── Material for this task ──
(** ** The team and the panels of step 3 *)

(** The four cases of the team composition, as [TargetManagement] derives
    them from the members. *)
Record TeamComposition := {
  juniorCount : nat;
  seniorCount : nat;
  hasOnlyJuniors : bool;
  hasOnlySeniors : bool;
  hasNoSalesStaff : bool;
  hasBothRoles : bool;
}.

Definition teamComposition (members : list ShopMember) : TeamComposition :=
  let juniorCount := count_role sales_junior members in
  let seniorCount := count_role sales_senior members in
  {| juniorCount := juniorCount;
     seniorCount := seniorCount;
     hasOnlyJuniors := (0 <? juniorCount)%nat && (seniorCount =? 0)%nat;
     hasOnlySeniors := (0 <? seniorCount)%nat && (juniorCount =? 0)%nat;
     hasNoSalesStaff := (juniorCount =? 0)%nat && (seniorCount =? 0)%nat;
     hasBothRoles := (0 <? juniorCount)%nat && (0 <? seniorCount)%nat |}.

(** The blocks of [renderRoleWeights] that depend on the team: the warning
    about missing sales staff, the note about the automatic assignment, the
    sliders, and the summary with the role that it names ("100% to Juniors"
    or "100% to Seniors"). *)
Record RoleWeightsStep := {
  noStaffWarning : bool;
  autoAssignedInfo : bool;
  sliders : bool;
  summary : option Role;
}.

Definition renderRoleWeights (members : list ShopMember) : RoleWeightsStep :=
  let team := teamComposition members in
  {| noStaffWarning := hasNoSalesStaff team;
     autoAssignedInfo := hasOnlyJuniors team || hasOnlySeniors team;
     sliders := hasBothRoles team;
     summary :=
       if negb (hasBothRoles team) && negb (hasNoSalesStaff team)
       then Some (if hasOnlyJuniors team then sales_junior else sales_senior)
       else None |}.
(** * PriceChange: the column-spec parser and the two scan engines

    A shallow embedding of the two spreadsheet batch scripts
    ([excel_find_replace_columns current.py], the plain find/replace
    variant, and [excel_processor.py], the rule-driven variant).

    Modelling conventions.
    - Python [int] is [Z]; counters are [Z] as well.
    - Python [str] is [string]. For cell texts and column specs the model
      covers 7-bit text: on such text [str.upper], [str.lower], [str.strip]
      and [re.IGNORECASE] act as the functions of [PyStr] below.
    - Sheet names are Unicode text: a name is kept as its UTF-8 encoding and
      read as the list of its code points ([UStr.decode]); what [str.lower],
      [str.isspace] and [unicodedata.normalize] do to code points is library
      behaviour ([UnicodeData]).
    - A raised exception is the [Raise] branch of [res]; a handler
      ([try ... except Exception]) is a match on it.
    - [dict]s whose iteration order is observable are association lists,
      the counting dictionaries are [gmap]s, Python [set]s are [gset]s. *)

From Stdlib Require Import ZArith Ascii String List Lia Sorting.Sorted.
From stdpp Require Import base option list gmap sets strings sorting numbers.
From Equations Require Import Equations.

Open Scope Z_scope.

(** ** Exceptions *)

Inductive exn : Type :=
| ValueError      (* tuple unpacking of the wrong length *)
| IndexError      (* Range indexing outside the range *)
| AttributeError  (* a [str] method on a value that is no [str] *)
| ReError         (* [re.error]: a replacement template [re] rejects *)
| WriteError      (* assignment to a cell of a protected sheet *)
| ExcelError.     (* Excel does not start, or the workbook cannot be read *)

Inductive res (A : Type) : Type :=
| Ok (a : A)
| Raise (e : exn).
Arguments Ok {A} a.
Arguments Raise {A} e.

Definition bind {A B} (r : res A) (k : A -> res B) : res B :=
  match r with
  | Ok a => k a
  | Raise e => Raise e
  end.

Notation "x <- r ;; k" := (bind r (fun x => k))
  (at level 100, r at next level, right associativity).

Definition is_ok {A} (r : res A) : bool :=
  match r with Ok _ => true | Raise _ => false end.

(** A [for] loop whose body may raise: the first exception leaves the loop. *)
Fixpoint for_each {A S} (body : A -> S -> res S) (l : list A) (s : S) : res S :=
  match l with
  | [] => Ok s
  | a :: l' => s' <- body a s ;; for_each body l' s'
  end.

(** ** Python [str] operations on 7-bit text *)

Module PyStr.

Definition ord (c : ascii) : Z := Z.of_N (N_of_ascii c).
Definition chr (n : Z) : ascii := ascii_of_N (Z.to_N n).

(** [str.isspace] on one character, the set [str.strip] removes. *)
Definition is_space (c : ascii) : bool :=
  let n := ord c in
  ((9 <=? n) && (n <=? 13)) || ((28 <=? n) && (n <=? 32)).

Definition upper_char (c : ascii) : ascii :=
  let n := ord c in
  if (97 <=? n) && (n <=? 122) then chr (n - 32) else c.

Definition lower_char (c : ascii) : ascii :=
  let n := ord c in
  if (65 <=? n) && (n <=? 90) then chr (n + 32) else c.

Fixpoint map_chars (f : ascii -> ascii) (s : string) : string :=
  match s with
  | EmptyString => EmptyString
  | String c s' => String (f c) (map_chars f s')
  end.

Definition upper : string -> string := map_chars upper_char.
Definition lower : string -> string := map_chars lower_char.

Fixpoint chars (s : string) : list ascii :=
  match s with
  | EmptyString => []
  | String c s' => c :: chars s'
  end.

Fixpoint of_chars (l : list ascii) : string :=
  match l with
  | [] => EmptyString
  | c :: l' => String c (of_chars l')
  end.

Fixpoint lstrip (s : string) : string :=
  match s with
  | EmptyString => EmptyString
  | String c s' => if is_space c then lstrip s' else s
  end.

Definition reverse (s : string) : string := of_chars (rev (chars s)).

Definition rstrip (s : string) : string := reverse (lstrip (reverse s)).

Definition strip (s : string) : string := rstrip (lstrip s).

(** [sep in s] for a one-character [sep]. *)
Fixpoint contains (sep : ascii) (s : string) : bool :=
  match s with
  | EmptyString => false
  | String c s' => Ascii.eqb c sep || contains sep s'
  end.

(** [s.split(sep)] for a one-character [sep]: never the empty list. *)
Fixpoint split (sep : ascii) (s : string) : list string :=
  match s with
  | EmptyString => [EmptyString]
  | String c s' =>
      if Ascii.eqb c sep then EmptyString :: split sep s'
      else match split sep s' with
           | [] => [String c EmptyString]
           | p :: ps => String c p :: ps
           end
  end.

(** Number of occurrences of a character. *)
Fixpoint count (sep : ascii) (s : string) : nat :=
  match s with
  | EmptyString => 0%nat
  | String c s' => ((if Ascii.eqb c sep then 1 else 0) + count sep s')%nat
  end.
───
── Material for this task ──
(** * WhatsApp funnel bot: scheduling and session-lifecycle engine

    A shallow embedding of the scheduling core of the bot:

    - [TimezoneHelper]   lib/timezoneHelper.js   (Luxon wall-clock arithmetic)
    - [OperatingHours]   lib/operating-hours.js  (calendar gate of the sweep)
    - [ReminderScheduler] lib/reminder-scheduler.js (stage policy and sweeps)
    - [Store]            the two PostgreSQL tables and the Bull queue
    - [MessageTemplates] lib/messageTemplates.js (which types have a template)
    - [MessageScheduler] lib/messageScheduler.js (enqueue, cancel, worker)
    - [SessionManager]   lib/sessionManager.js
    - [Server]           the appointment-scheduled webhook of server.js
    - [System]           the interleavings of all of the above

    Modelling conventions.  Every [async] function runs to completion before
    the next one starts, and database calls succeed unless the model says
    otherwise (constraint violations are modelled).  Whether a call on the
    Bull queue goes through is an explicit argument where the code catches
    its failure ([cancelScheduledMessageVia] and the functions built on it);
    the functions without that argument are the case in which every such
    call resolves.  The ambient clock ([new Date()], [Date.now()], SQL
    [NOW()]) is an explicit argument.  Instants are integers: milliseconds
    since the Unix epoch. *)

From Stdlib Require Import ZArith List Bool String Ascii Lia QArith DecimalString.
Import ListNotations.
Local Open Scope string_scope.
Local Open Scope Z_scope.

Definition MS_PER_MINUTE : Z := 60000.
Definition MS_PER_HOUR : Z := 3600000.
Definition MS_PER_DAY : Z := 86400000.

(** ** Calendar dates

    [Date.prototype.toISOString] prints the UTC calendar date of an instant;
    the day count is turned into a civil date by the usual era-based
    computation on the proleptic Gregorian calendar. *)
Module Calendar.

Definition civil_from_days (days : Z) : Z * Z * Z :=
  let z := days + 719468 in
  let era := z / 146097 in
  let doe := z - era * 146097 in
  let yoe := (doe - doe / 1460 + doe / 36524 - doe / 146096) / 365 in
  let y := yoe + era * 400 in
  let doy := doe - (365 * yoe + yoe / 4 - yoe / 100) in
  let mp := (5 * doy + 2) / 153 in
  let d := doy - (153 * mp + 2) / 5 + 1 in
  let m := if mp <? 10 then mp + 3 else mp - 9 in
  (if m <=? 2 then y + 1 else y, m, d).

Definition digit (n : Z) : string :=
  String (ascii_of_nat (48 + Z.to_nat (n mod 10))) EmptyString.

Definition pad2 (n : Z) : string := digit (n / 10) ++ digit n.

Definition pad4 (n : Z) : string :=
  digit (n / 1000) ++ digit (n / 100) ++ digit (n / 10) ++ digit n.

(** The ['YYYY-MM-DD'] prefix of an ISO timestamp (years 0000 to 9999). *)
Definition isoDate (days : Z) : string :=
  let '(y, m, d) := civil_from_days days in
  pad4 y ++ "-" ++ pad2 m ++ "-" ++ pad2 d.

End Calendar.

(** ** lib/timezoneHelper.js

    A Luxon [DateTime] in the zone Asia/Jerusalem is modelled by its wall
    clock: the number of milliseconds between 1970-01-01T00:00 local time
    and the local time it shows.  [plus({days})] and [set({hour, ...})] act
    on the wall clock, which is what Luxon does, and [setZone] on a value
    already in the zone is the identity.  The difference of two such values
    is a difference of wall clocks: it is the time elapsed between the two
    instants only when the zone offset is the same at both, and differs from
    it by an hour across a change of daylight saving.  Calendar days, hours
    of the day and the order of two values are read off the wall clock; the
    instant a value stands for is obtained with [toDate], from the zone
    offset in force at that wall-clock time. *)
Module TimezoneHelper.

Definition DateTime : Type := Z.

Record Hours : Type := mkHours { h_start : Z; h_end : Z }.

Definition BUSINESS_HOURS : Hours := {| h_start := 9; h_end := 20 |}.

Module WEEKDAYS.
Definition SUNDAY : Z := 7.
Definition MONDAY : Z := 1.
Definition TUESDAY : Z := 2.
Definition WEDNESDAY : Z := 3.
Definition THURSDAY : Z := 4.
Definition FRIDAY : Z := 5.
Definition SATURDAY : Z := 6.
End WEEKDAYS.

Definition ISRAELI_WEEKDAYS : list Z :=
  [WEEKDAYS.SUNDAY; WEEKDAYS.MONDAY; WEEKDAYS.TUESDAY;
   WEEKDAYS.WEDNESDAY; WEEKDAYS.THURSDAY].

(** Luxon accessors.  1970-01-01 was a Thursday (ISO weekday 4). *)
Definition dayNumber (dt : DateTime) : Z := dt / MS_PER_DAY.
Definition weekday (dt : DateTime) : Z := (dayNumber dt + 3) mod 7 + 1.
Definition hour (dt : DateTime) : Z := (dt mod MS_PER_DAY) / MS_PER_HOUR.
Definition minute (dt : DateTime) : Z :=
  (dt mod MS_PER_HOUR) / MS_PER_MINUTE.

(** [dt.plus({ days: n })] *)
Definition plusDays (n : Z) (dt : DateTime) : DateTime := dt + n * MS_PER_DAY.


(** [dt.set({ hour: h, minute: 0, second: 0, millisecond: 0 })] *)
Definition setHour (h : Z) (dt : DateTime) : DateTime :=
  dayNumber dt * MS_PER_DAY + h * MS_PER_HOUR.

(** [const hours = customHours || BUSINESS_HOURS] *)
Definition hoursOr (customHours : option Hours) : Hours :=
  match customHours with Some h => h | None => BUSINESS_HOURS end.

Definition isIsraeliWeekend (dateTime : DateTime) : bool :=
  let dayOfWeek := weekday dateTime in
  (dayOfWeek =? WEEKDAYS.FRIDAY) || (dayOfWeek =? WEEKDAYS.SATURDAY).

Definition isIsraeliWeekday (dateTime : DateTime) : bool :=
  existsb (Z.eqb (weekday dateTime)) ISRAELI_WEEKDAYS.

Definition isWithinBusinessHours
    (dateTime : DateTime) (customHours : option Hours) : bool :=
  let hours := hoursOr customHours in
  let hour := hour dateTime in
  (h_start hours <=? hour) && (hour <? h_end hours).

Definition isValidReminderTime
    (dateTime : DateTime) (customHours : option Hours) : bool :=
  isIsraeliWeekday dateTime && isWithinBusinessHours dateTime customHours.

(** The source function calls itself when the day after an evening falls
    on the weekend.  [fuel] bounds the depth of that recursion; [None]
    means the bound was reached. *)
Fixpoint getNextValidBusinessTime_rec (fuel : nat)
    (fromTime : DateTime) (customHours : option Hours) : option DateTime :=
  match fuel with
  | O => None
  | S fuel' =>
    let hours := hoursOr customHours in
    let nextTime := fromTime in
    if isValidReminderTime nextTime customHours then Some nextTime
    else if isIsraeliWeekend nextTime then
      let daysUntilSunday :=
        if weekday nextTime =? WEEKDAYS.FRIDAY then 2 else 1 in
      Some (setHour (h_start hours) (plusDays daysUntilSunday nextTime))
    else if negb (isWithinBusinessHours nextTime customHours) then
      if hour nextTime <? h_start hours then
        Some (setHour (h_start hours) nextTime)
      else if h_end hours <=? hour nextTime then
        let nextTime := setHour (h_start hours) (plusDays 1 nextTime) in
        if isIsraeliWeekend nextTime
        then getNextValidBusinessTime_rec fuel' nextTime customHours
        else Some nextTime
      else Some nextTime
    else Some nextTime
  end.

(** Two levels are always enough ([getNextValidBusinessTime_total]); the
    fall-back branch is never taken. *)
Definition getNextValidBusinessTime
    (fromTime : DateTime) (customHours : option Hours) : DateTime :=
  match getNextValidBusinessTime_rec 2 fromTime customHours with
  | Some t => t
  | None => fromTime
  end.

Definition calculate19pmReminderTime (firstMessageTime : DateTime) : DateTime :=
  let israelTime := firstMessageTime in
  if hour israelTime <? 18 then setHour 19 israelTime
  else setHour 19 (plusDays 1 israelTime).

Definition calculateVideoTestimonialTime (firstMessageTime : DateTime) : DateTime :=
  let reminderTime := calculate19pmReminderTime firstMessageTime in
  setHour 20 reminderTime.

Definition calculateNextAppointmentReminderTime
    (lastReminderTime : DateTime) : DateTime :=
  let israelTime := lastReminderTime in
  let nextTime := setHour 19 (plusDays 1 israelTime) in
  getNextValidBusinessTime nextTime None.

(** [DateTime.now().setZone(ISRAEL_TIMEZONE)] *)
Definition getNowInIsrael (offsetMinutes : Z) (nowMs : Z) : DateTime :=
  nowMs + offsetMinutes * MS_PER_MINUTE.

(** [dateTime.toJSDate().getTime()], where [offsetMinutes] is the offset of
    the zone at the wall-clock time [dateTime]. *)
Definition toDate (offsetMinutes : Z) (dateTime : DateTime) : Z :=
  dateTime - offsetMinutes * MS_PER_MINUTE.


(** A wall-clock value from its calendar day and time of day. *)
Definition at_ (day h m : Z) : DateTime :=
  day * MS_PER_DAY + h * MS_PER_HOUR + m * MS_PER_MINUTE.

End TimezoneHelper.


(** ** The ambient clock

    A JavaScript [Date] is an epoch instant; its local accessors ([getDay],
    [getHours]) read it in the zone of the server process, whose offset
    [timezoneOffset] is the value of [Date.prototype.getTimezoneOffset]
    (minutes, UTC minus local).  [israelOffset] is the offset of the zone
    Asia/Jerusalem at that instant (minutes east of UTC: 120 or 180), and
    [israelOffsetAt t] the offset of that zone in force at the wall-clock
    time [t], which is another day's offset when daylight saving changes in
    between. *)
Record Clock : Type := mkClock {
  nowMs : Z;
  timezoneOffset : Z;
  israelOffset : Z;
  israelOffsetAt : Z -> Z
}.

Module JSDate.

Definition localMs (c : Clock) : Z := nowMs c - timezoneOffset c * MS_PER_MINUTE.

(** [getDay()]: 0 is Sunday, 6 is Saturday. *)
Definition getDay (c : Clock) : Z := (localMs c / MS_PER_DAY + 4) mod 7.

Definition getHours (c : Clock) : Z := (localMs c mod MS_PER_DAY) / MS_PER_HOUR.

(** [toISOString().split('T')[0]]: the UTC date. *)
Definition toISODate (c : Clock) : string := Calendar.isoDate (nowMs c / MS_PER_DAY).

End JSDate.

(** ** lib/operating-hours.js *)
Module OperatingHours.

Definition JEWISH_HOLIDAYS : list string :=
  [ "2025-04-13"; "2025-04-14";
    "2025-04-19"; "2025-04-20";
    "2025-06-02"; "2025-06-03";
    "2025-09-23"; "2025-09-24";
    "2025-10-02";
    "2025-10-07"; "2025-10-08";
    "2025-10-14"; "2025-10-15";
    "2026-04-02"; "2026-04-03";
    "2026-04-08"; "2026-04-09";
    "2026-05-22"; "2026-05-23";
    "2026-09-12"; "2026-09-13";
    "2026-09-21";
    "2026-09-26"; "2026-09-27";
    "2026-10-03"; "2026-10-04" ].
───
**Task to carry out:**
State how many lines in the entries hold "Modelling". Nothing should come before or after the number.

**Answer area:**
2